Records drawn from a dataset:
*** Block opens ***

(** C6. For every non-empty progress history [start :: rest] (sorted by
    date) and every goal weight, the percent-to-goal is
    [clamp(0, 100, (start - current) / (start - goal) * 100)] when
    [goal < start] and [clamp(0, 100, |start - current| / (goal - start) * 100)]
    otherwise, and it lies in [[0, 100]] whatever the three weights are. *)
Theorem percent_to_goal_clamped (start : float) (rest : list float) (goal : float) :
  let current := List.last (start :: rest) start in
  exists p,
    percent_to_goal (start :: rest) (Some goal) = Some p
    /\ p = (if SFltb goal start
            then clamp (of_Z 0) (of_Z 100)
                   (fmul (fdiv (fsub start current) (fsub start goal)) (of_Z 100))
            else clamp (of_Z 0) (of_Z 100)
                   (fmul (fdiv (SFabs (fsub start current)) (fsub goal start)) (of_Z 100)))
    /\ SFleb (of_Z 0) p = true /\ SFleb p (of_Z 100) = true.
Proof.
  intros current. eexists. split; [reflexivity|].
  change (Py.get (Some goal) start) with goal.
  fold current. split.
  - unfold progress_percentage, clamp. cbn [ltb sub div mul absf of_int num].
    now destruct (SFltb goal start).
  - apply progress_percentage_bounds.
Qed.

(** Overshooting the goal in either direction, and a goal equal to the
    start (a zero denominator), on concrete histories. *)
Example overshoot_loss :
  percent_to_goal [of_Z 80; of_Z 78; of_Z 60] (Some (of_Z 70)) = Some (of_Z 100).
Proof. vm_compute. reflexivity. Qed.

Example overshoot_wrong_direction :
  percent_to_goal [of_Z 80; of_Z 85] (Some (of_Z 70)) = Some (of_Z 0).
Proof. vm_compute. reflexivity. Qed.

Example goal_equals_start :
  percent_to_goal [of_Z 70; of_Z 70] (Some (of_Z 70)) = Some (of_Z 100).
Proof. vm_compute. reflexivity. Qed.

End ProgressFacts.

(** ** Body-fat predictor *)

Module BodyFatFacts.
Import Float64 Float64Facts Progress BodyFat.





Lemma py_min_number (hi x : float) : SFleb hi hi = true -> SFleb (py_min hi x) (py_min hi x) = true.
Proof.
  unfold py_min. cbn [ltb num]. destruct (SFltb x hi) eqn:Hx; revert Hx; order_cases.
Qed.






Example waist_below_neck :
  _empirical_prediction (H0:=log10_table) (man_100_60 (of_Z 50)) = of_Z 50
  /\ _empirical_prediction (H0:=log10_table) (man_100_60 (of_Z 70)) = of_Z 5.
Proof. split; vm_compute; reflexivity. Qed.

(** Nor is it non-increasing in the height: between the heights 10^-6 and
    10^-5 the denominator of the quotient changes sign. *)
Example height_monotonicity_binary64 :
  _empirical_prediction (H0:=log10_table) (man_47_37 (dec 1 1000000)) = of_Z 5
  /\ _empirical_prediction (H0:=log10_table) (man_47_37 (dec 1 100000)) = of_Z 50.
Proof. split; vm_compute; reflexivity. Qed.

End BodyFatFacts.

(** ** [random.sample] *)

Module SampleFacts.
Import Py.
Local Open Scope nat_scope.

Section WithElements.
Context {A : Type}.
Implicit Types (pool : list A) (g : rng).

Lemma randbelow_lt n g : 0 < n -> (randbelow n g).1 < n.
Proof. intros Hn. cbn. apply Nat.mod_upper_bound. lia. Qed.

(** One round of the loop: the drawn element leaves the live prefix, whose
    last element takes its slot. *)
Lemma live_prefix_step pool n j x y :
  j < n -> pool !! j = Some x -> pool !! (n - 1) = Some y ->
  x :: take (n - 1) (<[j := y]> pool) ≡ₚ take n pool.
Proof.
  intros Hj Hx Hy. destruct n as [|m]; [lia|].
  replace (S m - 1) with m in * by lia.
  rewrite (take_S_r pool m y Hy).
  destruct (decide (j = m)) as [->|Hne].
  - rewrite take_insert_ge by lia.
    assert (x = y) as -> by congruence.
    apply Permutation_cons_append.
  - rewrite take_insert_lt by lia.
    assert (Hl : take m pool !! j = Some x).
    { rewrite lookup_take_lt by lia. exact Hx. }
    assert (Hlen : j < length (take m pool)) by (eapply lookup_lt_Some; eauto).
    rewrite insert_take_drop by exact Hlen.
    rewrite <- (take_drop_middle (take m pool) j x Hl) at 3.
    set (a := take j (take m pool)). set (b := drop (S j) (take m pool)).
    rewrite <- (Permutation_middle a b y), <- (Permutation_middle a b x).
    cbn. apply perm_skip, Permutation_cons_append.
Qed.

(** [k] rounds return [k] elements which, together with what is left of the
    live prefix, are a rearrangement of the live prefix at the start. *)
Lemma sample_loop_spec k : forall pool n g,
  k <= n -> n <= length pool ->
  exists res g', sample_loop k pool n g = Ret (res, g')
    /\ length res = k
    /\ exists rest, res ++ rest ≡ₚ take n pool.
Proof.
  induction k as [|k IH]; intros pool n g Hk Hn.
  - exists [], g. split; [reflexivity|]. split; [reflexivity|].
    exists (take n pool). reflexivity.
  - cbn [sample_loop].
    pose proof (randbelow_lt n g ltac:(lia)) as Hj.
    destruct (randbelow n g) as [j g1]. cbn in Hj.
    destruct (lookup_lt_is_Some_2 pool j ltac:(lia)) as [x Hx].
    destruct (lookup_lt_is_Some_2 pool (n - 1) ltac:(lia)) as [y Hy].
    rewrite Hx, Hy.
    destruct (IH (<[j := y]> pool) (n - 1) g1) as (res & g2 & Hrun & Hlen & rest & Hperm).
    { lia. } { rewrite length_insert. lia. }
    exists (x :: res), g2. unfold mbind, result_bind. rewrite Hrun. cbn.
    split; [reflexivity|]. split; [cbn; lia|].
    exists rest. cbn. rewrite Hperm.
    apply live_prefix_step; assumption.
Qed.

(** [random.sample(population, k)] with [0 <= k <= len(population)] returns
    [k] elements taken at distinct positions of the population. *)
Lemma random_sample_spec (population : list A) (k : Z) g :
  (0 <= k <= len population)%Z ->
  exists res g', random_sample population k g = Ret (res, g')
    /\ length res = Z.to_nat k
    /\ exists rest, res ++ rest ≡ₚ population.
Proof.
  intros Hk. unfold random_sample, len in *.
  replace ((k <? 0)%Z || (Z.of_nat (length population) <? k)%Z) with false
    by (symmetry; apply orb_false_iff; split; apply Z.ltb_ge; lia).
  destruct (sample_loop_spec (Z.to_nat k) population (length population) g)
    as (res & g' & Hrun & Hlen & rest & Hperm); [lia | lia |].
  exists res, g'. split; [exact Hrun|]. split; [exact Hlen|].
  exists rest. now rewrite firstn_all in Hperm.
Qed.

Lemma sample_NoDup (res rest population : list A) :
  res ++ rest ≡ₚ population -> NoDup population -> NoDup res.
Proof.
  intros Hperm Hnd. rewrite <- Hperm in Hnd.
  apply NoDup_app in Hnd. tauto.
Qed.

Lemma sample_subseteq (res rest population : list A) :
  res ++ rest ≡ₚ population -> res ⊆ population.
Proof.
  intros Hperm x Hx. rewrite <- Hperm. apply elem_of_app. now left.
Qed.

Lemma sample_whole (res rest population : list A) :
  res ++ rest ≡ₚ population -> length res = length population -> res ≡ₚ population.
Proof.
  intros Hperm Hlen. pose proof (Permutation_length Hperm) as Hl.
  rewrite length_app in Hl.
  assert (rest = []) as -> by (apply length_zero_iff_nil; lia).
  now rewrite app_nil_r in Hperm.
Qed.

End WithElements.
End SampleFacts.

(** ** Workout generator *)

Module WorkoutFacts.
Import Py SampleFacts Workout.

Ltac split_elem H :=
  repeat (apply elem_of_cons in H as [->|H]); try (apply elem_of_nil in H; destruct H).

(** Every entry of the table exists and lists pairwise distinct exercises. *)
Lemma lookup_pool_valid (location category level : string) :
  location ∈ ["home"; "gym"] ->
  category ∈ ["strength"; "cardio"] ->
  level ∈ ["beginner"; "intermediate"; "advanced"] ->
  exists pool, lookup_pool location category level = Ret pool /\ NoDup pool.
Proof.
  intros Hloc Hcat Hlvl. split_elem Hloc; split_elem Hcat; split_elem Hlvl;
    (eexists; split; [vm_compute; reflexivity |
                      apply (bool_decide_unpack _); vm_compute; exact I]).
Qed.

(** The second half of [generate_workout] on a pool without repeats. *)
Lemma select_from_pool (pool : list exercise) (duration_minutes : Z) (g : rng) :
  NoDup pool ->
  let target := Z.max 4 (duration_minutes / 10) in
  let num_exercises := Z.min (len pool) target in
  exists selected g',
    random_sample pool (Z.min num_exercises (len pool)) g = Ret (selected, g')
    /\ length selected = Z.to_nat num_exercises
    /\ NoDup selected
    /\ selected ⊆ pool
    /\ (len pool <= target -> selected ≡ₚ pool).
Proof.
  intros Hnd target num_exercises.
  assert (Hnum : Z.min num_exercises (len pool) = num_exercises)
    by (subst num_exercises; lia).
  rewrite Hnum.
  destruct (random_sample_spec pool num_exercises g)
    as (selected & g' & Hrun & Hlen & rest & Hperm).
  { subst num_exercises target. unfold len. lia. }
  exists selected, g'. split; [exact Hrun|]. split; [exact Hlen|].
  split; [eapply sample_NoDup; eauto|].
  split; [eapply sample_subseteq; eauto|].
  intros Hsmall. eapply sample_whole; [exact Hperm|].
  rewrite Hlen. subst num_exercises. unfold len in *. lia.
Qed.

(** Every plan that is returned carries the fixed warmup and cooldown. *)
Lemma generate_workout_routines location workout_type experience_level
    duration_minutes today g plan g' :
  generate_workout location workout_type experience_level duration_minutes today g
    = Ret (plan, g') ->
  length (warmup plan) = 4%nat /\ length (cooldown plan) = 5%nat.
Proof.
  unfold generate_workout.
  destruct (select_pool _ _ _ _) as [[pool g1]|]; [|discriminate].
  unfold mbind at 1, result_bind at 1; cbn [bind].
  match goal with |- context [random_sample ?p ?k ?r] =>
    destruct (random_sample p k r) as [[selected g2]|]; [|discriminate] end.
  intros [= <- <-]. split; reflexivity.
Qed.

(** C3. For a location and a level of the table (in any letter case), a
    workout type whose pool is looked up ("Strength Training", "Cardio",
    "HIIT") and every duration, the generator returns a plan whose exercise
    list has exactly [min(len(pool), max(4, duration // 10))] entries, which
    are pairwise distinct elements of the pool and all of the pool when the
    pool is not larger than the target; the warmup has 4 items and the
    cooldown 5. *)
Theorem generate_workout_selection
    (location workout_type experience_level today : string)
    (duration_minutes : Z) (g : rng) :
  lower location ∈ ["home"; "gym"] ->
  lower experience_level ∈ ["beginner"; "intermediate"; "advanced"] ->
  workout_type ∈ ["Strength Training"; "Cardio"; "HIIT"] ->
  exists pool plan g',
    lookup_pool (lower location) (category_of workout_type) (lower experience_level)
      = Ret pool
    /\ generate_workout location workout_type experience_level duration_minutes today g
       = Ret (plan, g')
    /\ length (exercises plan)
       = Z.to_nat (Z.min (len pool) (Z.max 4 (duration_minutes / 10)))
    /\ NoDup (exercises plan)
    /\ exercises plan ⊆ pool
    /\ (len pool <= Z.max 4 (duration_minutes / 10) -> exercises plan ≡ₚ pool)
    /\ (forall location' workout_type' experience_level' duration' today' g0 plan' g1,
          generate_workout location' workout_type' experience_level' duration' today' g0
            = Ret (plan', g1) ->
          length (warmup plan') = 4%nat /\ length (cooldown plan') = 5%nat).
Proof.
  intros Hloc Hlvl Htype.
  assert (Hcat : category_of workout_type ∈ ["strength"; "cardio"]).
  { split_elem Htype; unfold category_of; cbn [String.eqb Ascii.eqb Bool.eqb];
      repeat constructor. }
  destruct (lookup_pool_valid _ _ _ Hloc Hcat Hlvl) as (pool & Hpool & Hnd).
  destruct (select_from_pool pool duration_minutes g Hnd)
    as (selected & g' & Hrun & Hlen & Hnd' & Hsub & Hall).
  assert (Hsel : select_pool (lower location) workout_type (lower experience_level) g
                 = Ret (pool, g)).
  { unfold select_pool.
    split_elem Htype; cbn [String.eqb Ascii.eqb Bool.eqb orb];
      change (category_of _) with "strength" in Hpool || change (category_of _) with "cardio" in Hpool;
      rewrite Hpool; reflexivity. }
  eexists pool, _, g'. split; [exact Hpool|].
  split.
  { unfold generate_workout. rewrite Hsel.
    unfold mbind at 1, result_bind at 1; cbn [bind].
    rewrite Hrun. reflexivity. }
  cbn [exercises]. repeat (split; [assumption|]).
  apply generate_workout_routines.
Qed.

*** Block closes ***
*** Block opens ***

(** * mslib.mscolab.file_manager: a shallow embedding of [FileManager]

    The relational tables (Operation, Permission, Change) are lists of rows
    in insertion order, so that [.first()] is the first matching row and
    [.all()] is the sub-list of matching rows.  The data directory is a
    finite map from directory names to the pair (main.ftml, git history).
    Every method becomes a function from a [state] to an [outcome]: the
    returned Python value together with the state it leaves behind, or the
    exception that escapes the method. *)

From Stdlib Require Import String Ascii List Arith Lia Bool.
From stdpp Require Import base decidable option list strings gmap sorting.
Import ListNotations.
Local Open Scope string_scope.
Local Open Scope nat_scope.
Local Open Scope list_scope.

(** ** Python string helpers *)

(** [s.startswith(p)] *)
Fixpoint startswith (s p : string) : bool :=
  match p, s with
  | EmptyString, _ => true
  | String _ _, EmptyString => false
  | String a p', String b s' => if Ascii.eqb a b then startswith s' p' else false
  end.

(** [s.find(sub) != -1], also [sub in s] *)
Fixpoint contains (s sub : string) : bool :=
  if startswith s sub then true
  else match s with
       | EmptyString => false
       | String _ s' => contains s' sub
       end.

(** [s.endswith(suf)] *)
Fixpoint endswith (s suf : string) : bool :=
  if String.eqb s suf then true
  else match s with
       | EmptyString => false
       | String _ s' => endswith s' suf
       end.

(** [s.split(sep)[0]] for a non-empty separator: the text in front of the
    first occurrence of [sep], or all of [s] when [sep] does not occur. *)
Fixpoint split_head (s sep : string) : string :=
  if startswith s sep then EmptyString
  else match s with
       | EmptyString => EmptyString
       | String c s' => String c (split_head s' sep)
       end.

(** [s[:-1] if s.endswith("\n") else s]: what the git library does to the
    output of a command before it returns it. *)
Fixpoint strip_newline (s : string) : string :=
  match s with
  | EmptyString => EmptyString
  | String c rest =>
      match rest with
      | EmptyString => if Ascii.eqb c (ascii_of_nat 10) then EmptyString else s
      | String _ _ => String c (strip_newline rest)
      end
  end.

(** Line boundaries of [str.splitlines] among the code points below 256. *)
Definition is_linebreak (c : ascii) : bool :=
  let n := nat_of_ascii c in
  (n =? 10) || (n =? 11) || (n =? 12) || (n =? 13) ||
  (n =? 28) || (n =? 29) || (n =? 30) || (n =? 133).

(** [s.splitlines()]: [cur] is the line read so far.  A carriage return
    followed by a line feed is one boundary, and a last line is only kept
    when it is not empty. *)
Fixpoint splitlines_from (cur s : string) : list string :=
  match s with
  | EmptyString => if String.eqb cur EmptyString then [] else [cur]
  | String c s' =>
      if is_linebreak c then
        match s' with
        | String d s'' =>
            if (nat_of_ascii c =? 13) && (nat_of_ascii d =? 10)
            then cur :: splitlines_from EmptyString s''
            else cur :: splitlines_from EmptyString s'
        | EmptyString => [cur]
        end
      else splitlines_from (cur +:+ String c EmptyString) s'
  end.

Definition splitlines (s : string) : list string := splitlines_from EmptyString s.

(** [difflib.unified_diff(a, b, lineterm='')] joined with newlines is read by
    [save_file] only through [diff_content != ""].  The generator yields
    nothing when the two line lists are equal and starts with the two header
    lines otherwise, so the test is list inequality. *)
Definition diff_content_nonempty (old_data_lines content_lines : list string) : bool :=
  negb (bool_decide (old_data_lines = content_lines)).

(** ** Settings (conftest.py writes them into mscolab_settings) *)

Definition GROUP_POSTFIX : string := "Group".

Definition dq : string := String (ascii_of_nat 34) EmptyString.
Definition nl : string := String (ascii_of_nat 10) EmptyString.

*** Block closes ***

*WHAT YOU ARE ASKED TO DO*: Quote the data above from the line containing "split; [eapply sample_subseteq; eauto|]." to the line containing "duration_minutes today g plan", inclusive, and stop.

*FINISHED TASK*:
  split; [eapply sample_subseteq; eauto|].
  intros Hsmall. eapply sample_whole; [exact Hperm|].
  rewrite Hlen. subst num_exercises. unfold len in *. lia.
Qed.

(** Every plan that is returned carries the fixed warmup and cooldown. *)
Lemma generate_workout_routines location workout_type experience_level
    duration_minutes today g plan g' :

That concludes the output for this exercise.